Your instructions » Starting with the line that contains "as (res & Hrun & Hkeep); [lia |]." and stopping after the line that contains "exception comes from", copy the entries below exactly. Include nothing else.

[Dataset entries]
———

(** What the engine, the clock and the uuid source answer during one
    create call.  [None] in an [option error] is Go's nil error. *)
Record Env := {
  uuid_New : string;
  time_Now_Unix : Z;
  NewPeerConnection_err : option error;
  NewTrackLocalStaticSample_err : option error;
  AddTrack_err : option error;
  (** CreateOffer / CreateAnswer *)
  Create_res : error + SessionDescription;
  SetLocalDescription_err : option error;
  (** pc.LocalDescription() once gathering is complete; [None] is nil *)
  LocalDescription : option SessionDescription;
  (** the engine's verdict on the remote offer (answer flow) *)
  SetRemoteDescription_err : option error;
  (** encoding/json on a map of strings *)
  json_Marshal : gmap string string -> string }.

(** ** Decision channels: make(chan actionData, 1) *)

Record Chan := {
  (** buffered values, oldest first; never more than one *)
  buf : list actionData;
  (** senders parked on a full buffer, oldest first *)
  sendq : list actionData }.

Definition makeChan : Chan := {| buf := []; sendq := [] |}.

(** ch <- m.  The result tells whether the sender went on ([true]) or is
    parked ([false]). *)
Definition chanSend (m : actionData) (c : Chan) : Chan * bool :=
  match buf c with
  | [] => ({| buf := [m]; sendq := sendq c |}, true)
  | _ :: _ => ({| buf := buf c; sendq := sendq c ++ [m] |}, false)
  end.

(** <-ch on a channel with a buffered value: the value, the channel
    afterwards, and how many parked senders were released (0 or 1). *)
Definition chanRecv (c : Chan) : option (actionData * Chan * nat) :=
  match buf c with
  | [] => None
  | m :: rest =>
      match sendq c with
      | [] => Some (m, {| buf := rest; sendq := [] |}, 0)
      | w :: q => Some (m, {| buf := rest ++ [w]; sendq := q |}, 1)
      end
  end.

(** ** The audio pacer (the ticker loop of streamAudio) *)

Record Sample := { Sample_Data : list Byte.byte; Sample_Duration : Z }.

(** One result of ogg.ParseNextPage: a page with its payload and the
    granule position of its header, or a read error.  A reader is the
    list of results still to come; past its end ParseNextPage is io.EOF. *)
Inductive ParseResult :=
| Page (pageData : list Byte.byte) (GranulePosition : Z)
| ParseErr.

(** sampleCount := float64(pageHeader.GranulePosition - lastGranule)
    sampleDuration := time.Duration((sampleCount/48000)*1000) * time.Millisecond *)
Definition sampleDuration (GranulePosition lastGranule : Z) : Z :=
  let sampleCount :=
    Arith.float64_of_uint64 (Arith.wrap_uint64 (GranulePosition - lastGranule)) in
  Arith.wrap_int64
    (Arith.int64_of_float64
       (Arith.float64_mul
          (Arith.float64_div sampleCount (Arith.float64_of_Z 48000))
          (Arith.float64_of_Z 1000))
     * Arith.Millisecond).

Inductive Pacer :=
| PacerNone
(** file open, waiting for the first connectivity signal (second program) *)
| PacerWaitIce (ogg : list ParseResult)
(** in the ticker loop *)
| PacerLoop (lastGranule : Z) (ogg : list ParseResult)
| PacerDone.

(** The body of [case <-ticker.C]: the pacer afterwards and the sample
    handed to audioTrack.WriteSample, with [writeOk] the result of that
    write. *)
Definition pacerTick (writeOk : bool) (lastGranule : Z) (ogg : list ParseResult)
    : Pacer * option Sample :=
  match ogg with
  | [] => (PacerDone, None)
  | ParseErr :: _ => (PacerDone, None)
  | Page pageData GranulePosition :: rest =>
      let sample := {| Sample_Data := pageData;
                       Sample_Duration := sampleDuration GranulePosition lastGranule |} in
      if writeOk then (PacerLoop GranulePosition rest, Some sample)
      else (PacerDone, None)
  end.

(** The pacer goroutine from its start: os.Open and oggreader.NewWith
    gave [file] ([None] when either failed). *)
Definition pacerOpen (file : option (list ParseResult)) (next : list ParseResult -> Pacer) : Pacer :=
  match file with
  | None => PacerDone
  | Some ogg => next ogg
  end.

(** ** Pieces shared by the two programs *)

(** validCloseActions *)
Definition validCloseActions : gmap string bool :=
  <[ "terminate" := true ]> (<[ "reject" := true ]> (<[ "hangup" := true ]> ∅)).

(** The lookup of the remote description in an accept request: first
    connection.webrtc.sdp, then session.sdp; [None] is found == false. *)
Definition findSDP (action : ActionRequest) : option string :=
  let nested :=
    match ActionRequest_Connection action !! "webrtc" with
    | Some (AMap webrtcData) =>
        match webrtcData !! "sdp" with
        | Some (AString sdp) => Some sdp
        | _ => None
        end
    | _ => None
    end in
  match nested with
  | Some sdp => Some sdp
  | None =>
      match ActionRequest_Session action !! "sdp" with
      | Some (AString sessionData) => Some sessionData
      | _ => None
      end
  end.
(** * Prostate Cancer Exploration Assistant: the page's handlers, verified

    A shallow embedding of [app.py], a Streamlit page over a Snowflake
    session.  Python strings are sequences of Unicode code points, the
    Snowflake session is a store of three tables together with the
    responses of the services the page cannot compute itself (Cortex
    search, the CONTAINS search over the documents table, Cortex
    COMPLETE) and the failures of its statements, and every function of
    the page is a computation in a monad of state and exceptions whose
    state holds the store and the ordered record of what the run did:
    the statements sent to the session and the elements put on the page. *)

From Stdlib Require Import List ZArith NArith String Ascii Bool Lia.
From Stdlib Require Import Permutation Sorted.
From ExtLib Require Import Structures.Monad Structures.MonadExc.
Import ListNotations.
Import MonadNotation.

Local Open Scope Z_scope.
Local Open Scope list_scope.
Local Open Scope monad_scope.

(* ================================================================== *)
(** ** Python values *)
(* ================================================================== *)

Module Py.

(** A [str] is a sequence of code points. *)
Definition char := N.
Definition str := list char.

(** A literal of the source; all of them are ASCII. *)
Definition lit (s : string) : str :=
  List.map N_of_ascii (list_ascii_of_string s).

Fixpoint eqb (s t : str) : bool :=
  match s, t with
  | [], [] => true
  | a :: s', b :: t' => (a =? b)%N && eqb s' t'
  | _, _ => false
  end.

(** [bool(s)] for a string, [bool(l)] for a list. *)
Definition truthy {A : Type} (l : list A) : bool :=
  match l with [] => false | _ :: _ => true end.

(** [df.empty] for a frame of records. *)
Definition empty {A : Type} (l : list A) : bool := negb (truthy l).

(** [bool(x)] for [x] an [int] or [None]. *)
Definition truthy_id (x : option Z) : bool :=
  match x with None => false | Some z => negb (z =? 0) end.

(** [c.isspace()]: the code points CPython treats as whitespace. *)
Definition isspace (c : char) : bool :=
  (((9 <=? c) && (c <=? 13)) || ((28 <=? c) && (c <=? 32))
   || (c =? 133) || (c =? 160) || (c =? 5760)
   || ((8192 <=? c) && (c <=? 8202))
   || (c =? 8232) || (c =? 8233) || (c =? 8239) || (c =? 8287)
   || (c =? 12288))%N.

Fixpoint lstrip (s : str) : str :=
  match s with
  | [] => []
  | c :: s' => if isspace c then lstrip s' else s
  end.

Definition rstrip (s : str) : str := rev (lstrip (rev s)).

(** [s.strip()] *)
Definition strip (s : str) : str := rstrip (lstrip s).

(** [sep.join(items)] *)
Fixpoint str_join (sep : str) (items : list str) : str :=
  match items with
  | [] => []
  | [x] => x
  | x :: rest => x ++ sep ++ str_join sep rest
  end.

(** A [dict] with string keys and string values, in insertion order. *)
Definition dict := list (str * str).

(** The empty string. *)
Definition empty_str : str := [].

(** [d.get(key, default)] *)
Fixpoint get (d : dict) (key default : str) : str :=
  match d with
  | [] => default
  | (k, v) :: d' => if eqb k key then v else get d' key default
  end.

(** The exceptions the page can meet; all are subclasses of
    [Exception]. *)
Inductive exn :=
| SnowparkSQLException (msg : str)
| IndexError (msg : str)
| NameError (name : str).

(** [str(e)], what an f-string prints for [{e}]. *)
Definition str_of_exn (e : exn) : str :=
  match e with
  | SnowparkSQLException msg => msg
  | IndexError msg => msg
  | NameError name => lit "name '" ++ name ++ lit "' is not defined"
  end.

End Py.

Definition pystr : Type := Py.str.
Notation "$ s" := (Py.lit s) (at level 1, s at level 0, format "$ s").

(* ================================================================== *)
(** ** Configuration *)
(* ================================================================== *)

Definition DATABASE := $"RESISTANCE_MECHANISM_ANALYSIS_DB".
Definition SCHEMA := $"PUBLIC".
Definition DOCUMENTS_TABLE := $"DOCUMENTS".
Definition INSIGHTS_TABLE := $"INSIGHTS".
Definition FEEDBACK_TABLE := $"FEEDBACKLOGS".
Definition QUERIES_TABLE := $"QUERIES".
Definition NUM_CHUNKS : Z := 3.

(* ================================================================== *)
(** ** The relational store *)
(* ================================================================== *)

(** Timestamps are the store's clock readings. *)
Definition timestamp := Z.
(** A file name with an underscore, a dot and a backslash. *)
Example escape_markdown_evaluated :
  escape_markdown ("a"%char :: "_"%char :: "b"%char :: "."%char ::
                   "\"%char :: "c"%char :: nil)
  = "a"%char :: "\"%char :: "_"%char :: "b"%char :: "\"%char ::
    "."%char :: "\"%char :: "c"%char :: nil.
Proof. reflexivity. Qed.

(** ** What the splitter keeps *)

Lemma without_newlines_app t1 t2 :
  without_newlines (t1 ++ t2) = without_newlines t1 ++ without_newlines t2.
Proof. apply filter_app. Qed.

Lemma without_newlines_lstrip t :
  without_newlines (lstrip newline t) = without_newlines t.
Proof.
  induction t as [| x t IH]; [reflexivity |].
  cbn [lstrip]. destruct (Ascii.eqb x newline) eqn:E; [| reflexivity].
  unfold without_newlines at 2. cbn [filter]. rewrite E. exact IH.
Qed.

Lemma split_loop_keeps (max_length : nat) (fuel : nat) :
  (0 < max_length)%nat ->
  forall text chunks,
    (List.length text < fuel)%nat ->
    exists res,
      split_loop max_length fuel text chunks = Some res /\
      without_newlines (List.concat res)
      = without_newlines (List.concat chunks ++ text).
Proof.
  intros Hpos. induction fuel as [| fuel IH]; intros text chunks Hfuel;
    [lia |].
  destruct (Nat.le_gt_cases (List.length text) max_length) as [Hs | Hl].
  - rewrite split_loop_stop by assumption. eexists.
    split; [reflexivity |].
    destruct text; [now rewrite app_nil_r |].
    rewrite concat_app. cbn [List.concat]. now rewrite app_nil_r.
  - rewrite split_loop_step by assumption.
    pose proof (@remainder_shorter max_length Hpos text Hl) as Hr.
    destruct (IH (remainder max_length text)
                (chunks ++ [firstn (split_pos max_length text) text]))
      as (res & Hrun & Hkeep); [lia |].
    exists res. split; [exact Hrun |]. rewrite Hkeep.
    rewrite concat_app. cbn [List.concat]. rewrite app_nil_r.
    rewrite <- app_assoc, !without_newlines_app. f_equal.
    unfold remainder. rewrite without_newlines_lstrip.
    rewrite <- without_newlines_app. now rewrite firstn_skipn.
Qed.
(** * Symbolic algebra: expression trees, rendering, evaluation,
      differentiation, simplification, tokenizer and parser

    A shallow embedding of [symbolic_algebra.py].  The Python classes
    [Var], [Num] and the five [BinOp] subclasses become one inductive type;
    every method becomes a function on it.  A Python exception is a value
    [Raise x] of the result type, so that evaluation order and the place an
    exception comes from are explicit.  The interpreter's recursion limit
    is not modelled: the methods recurse on the tree, the parser on the
    token index. *)

From Stdlib Require Import ZArith String Ascii List Lia.
From Stdlib Require Import DecimalString DecimalZ DecimalPos DecimalN.
From Stdlib Require Import Floats.SpecFloat.
From stdpp Require Import gmap strings.

Open Scope Z_scope.

(** ** Results of Python computations *)

(** The exceptions the program can raise, by the name of their class. *)
Inductive exn : Set :=
  | NameError
  | ZeroDivisionError
  | OverflowError
  | TypeError
  | ValueError
  | IndexError
  | KeyError.

Inductive pyresult (A : Type) : Type :=
  | Ok (a : A)
  | Raise (x : exn).
Arguments Ok {A} a.
Arguments Raise {A} x.

#[global] Instance pyresult_ret : MRet pyresult := @Ok.
#[global] Instance pyresult_bind : MBind pyresult := fun A B f m =>
  match m with
  | Ok a => f a
  | Raise x => Raise x
  end.

Definition succeeds {A} (m : pyresult A) : Prop := exists a, m = Ok a.

(** ** Python numbers

    [Num.n] holds whatever the caller passed: an [int] (the literals
    [Num(0)], [Num(1)] of the code, and every fold of two ints), a [float]
    (everything the parser builds) or, after a fold with [**], a [complex].
    Ints are unbounded, floats are IEEE 754 binary64. *)

Definition prec : Z := 53.
Definition emax : Z := 1024.

Abbreviation pyfloat := spec_float.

———

Exercise response »
      as (res & Hrun & Hkeep); [lia |].
    exists res. split; [exact Hrun |]. rewrite Hkeep.
    rewrite concat_app. cbn [List.concat]. rewrite app_nil_r.
    rewrite <- app_assoc, !without_newlines_app. f_equal.
    unfold remainder. rewrite without_newlines_lstrip.
    rewrite <- without_newlines_app. now rewrite firstn_skipn.
Qed.
(** * Symbolic algebra: expression trees, rendering, evaluation,
      differentiation, simplification, tokenizer and parser

    A shallow embedding of [symbolic_algebra.py].  The Python classes
    [Var], [Num] and the five [BinOp] subclasses become one inductive type;
    every method becomes a function on it.  A Python exception is a value
    [Raise x] of the result type, so that evaluation order and the place an
    exception comes from are explicit.  The interpreter's recursion limit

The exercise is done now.